How OZ + Affordable LIHTC Works in Columbia: A Local Framing
Columbia sits at an intersection that makes OZ plus LIHTC structuring genuinely viable rather than merely theoretical. A meaningful number of designated Qualified Opportunity Zone census tracts overlap with neighborhoods where SC Housing has historically supported LIHTC allocations, particularly in North Columbia, Eau Claire, Waverly, and portions of the Bull Street corridor. When a site clears both the QOZ designation test and the LIHTC site suitability threshold, a sponsor can pursue dual federal tax incentive financing that substantially reduces the permanent debt load the deal needs to carry. For Columbia deals with total development costs in the $15 million to $100 million range, the combined equity from a Qualified Opportunity Fund and a LIHTC investor can meaningfully improve pro forma feasibility in a market where construction costs and land have both moved upward in recent cycles.

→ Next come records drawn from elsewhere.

(* ===== verification/Fec.v ===== *)
(** * Forward error correction, the sending side ([fec.rs])

    [FecSender] turns groups of Data frames into one XOR share [P] and,
    with two shares per group, a weighted share [Q] over GF(256); the
    placement rule [choose_parity_link] and the MTU reservation go with it.
    The lemmas describe the accumulator by the frames it has been fed. *)

From S2P Require Import Prelude Bytes Protocol Gf256 F64 Configuration.

Record FecGroup := mkGroup {
  group_p : FecParityPayload;
  group_q : option FecParityPayload;
  group_member_links : list nat }.

Record FecSender := mkSender {
  s_group_size : nat;
  s_with_q : bool;
  s_member_seqs : list Z;
  s_member_lens : list Z;
  s_member_links : list nat;
  s_parity : list Z;
  s_q : list Z }.

Definition FecSender_new (group_size parity_count : Z) : FecSender :=
  mkSender (Z.to_nat group_size) (2 <=? parity_count) [] [] [] [] [].

(** [if n > v.len() { v.resize(n, 0) }]. *)
Definition grow (n : nat) (v : list Z) : list Z :=
  if bool_decide (length v < n)%nat then resize0 n v else v.

(** The indexed loop [self.parity[i] ^= byte] is in range after the [resize],
    so it is the zip of the two buffers. *)
Definition accumulate (self : FecSender) (seq : Z) (plaintext : list Z) (link : nat)
    : FecSender * option FecGroup :=
  let par := gf.zip_acc id (grow (length plaintext) (s_parity self)) plaintext in
  let q := if s_with_q self
           then gf.mul_acc (grow (length plaintext) (s_q self)) plaintext
                  (gf.pow2 (length (s_member_seqs self)))
           else s_q self in
  let seqs := s_member_seqs self ++ [seq] in
  let links := s_member_links self ++ [link] in
  let lens := s_member_lens self ++ [wrap 16 (len plaintext)] in
  if bool_decide (length seqs < s_group_size self)%nat
  then (mkSender (s_group_size self) (s_with_q self) seqs lens links par q, None)
  else (mkSender (s_group_size self) (s_with_q self) [] [] [] []
          (if s_with_q self then [] else q),
        Some (mkGroup (mkParity seqs lens par)
                (if s_with_q self then Some (mkParity seqs lens q) else None)
                links)).

(** ** Parity placement *)

Definition count_members (l : nat) (member_links : list nat) : nat :=
  length (filter (λ m, m = l) member_links).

The regulatory environment here runs through two primary lanes. SC Housing administers both the 9% competitive LIHTC allocation and the 4% credit paired with tax-exempt bond cap, and their annual Qualified Allocation Plan governs how projects are scored and prioritized for award. Separately, the City of Columbia Community Development Department administers HOME and CDBG entitlement funds that can function as soft gap debt, while the Columbia Housing Authority controls project-based voucher commitments that materially affect underwriting for very low income units. Richland County administers its own HOME entitlement independently, which creates a secondary soft debt source for projects in unincorporated portions of the county. Navigating this layered environment, with SC Housing, city, county, and housing authority each operating on different calendars and review processes, is what separates sponsors who close these deals from those who stall in predevelopment.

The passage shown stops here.